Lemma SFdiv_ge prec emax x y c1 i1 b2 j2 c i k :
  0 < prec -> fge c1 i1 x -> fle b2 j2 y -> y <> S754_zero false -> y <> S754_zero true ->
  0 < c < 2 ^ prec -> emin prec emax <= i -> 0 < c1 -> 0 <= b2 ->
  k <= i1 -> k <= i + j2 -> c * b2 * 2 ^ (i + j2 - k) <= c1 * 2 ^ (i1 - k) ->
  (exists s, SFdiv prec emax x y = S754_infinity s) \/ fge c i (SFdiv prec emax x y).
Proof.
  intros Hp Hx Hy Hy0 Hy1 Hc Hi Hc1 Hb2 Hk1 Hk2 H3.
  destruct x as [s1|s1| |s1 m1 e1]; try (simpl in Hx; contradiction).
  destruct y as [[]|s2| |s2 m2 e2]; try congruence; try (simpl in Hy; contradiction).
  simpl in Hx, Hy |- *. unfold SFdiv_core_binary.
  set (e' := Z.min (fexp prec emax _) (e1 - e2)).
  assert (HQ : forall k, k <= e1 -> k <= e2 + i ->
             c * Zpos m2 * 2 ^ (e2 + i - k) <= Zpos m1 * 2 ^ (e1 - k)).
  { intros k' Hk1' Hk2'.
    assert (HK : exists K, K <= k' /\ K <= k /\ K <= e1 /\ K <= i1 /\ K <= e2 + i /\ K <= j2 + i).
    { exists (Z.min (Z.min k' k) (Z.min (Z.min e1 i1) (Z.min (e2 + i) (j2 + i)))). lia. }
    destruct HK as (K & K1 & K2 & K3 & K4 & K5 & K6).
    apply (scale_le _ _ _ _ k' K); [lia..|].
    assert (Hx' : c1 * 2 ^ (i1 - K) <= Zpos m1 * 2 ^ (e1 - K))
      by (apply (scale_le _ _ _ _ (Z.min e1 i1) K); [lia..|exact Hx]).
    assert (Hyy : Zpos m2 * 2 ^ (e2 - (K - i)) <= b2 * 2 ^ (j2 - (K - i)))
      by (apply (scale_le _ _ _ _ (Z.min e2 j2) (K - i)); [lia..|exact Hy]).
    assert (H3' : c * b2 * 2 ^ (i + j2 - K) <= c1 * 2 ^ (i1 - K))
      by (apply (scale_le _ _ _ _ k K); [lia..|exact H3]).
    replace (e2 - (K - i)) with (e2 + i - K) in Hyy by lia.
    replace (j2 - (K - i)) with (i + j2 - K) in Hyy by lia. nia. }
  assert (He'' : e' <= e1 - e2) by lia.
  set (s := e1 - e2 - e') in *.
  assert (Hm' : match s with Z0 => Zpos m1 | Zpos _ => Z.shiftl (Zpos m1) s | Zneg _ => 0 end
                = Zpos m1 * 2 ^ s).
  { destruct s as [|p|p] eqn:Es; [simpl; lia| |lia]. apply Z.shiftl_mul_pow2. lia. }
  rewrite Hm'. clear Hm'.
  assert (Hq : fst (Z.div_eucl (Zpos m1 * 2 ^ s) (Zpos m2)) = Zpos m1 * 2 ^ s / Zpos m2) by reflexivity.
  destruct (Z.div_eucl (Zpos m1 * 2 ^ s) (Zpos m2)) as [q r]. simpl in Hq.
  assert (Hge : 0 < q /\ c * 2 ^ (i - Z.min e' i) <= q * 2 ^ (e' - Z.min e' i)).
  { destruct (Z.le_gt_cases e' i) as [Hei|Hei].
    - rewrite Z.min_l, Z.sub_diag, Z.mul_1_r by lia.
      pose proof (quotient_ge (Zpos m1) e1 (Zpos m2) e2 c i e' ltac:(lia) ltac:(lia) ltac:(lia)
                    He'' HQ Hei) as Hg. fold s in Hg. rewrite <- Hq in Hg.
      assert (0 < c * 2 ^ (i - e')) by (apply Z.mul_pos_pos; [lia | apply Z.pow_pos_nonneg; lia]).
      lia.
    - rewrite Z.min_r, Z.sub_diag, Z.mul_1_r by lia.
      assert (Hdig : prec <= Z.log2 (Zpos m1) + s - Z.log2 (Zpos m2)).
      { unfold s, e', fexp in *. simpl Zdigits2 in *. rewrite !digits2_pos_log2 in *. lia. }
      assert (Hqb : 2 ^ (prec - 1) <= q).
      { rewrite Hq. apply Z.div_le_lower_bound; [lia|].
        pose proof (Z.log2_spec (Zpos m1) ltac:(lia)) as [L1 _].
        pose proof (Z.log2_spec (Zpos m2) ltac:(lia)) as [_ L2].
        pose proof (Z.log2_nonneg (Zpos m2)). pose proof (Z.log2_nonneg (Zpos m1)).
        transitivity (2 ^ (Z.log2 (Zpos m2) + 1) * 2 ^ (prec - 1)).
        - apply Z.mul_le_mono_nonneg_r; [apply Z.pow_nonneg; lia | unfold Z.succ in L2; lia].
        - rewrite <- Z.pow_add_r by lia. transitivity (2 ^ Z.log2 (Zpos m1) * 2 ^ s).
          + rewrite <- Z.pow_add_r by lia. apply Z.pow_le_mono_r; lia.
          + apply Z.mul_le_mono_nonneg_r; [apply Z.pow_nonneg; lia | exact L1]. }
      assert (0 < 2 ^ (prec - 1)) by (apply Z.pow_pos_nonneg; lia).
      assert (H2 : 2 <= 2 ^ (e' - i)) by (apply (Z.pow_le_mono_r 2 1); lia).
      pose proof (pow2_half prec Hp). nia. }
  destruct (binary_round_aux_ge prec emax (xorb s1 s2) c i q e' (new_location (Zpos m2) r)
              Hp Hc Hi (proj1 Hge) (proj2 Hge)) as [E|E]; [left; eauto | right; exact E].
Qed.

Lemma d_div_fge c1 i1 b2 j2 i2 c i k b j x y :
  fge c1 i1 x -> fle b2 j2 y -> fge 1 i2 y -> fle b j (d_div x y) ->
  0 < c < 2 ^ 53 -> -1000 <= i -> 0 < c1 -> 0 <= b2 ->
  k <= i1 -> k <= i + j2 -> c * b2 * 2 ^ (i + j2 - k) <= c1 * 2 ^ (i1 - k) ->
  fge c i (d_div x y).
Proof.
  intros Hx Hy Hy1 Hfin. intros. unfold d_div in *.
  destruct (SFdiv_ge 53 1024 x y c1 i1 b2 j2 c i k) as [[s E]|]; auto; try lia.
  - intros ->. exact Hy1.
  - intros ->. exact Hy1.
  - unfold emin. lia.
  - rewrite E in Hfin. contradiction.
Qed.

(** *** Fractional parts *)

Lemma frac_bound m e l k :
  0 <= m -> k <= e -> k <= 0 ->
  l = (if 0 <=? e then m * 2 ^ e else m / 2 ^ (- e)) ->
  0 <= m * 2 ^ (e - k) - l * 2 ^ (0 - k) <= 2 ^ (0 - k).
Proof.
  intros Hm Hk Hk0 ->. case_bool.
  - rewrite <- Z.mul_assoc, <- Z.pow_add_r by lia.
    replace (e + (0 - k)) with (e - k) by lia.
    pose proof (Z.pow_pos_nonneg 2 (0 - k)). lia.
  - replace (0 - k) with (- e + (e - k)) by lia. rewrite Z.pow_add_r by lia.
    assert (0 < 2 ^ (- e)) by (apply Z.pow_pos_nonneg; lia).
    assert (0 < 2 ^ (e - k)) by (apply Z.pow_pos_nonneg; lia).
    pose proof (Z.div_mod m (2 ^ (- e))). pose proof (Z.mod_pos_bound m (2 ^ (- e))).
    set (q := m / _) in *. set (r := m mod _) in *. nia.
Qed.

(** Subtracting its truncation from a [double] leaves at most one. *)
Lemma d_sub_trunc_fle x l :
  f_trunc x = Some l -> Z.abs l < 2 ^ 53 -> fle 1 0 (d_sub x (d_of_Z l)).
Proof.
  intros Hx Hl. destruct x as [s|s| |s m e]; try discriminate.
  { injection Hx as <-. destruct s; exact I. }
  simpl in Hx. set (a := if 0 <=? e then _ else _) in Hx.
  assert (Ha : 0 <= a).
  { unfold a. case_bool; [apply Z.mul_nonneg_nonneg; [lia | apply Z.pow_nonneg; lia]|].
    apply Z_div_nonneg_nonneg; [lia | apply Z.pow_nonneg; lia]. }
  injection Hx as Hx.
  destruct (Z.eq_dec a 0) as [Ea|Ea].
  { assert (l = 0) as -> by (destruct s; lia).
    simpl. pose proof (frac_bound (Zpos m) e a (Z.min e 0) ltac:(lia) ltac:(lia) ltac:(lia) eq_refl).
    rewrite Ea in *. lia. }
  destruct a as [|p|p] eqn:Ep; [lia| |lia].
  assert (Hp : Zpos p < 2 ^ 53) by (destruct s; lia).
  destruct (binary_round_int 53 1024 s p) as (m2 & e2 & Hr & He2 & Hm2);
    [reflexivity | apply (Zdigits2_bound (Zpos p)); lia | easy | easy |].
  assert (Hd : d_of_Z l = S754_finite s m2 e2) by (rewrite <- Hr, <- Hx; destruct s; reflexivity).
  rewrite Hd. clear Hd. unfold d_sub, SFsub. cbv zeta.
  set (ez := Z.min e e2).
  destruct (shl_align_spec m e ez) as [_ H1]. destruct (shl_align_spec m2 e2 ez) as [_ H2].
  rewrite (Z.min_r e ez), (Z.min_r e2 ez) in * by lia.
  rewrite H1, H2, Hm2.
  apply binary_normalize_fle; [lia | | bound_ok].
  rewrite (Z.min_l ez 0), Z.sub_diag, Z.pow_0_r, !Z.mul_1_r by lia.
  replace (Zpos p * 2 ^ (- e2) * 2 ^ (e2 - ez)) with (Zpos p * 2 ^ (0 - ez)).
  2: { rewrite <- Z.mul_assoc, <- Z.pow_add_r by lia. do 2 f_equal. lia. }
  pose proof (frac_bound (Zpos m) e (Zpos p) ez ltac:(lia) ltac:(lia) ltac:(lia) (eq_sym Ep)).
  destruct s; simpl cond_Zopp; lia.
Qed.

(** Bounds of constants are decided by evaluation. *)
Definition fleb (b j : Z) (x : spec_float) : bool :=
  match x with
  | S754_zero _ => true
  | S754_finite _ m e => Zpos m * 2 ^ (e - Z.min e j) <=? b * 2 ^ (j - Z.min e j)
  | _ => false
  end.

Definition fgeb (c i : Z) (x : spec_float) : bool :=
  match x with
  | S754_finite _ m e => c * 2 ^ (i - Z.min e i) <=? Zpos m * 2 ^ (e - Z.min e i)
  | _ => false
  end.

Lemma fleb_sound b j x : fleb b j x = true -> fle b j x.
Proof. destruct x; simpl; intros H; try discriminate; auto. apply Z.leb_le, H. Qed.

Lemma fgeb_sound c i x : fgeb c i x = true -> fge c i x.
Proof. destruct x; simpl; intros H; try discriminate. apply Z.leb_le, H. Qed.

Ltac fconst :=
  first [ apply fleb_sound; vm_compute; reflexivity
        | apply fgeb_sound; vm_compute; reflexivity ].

YOUR INSTRUCTIONS> Print the lines above, unchanged, from the start of the records to the line with "simpl in Hx, Hy", including that final line.

EXERCISE ANSWER>
Lemma SFdiv_ge prec emax x y c1 i1 b2 j2 c i k :
  0 < prec -> fge c1 i1 x -> fle b2 j2 y -> y <> S754_zero false -> y <> S754_zero true ->
  0 < c < 2 ^ prec -> emin prec emax <= i -> 0 < c1 -> 0 <= b2 ->
  k <= i1 -> k <= i + j2 -> c * b2 * 2 ^ (i + j2 - k) <= c1 * 2 ^ (i1 - k) ->
  (exists s, SFdiv prec emax x y = S754_infinity s) \/ fge c i (SFdiv prec emax x y).
Proof.
  intros Hp Hx Hy Hy0 Hy1 Hc Hi Hc1 Hb2 Hk1 Hk2 H3.
  destruct x as [s1|s1| |s1 m1 e1]; try (simpl in Hx; contradiction).
  destruct y as [[]|s2| |s2 m2 e2]; try congruence; try (simpl in Hy; contradiction).
  simpl in Hx, Hy |- *. unfold SFdiv_core_binary.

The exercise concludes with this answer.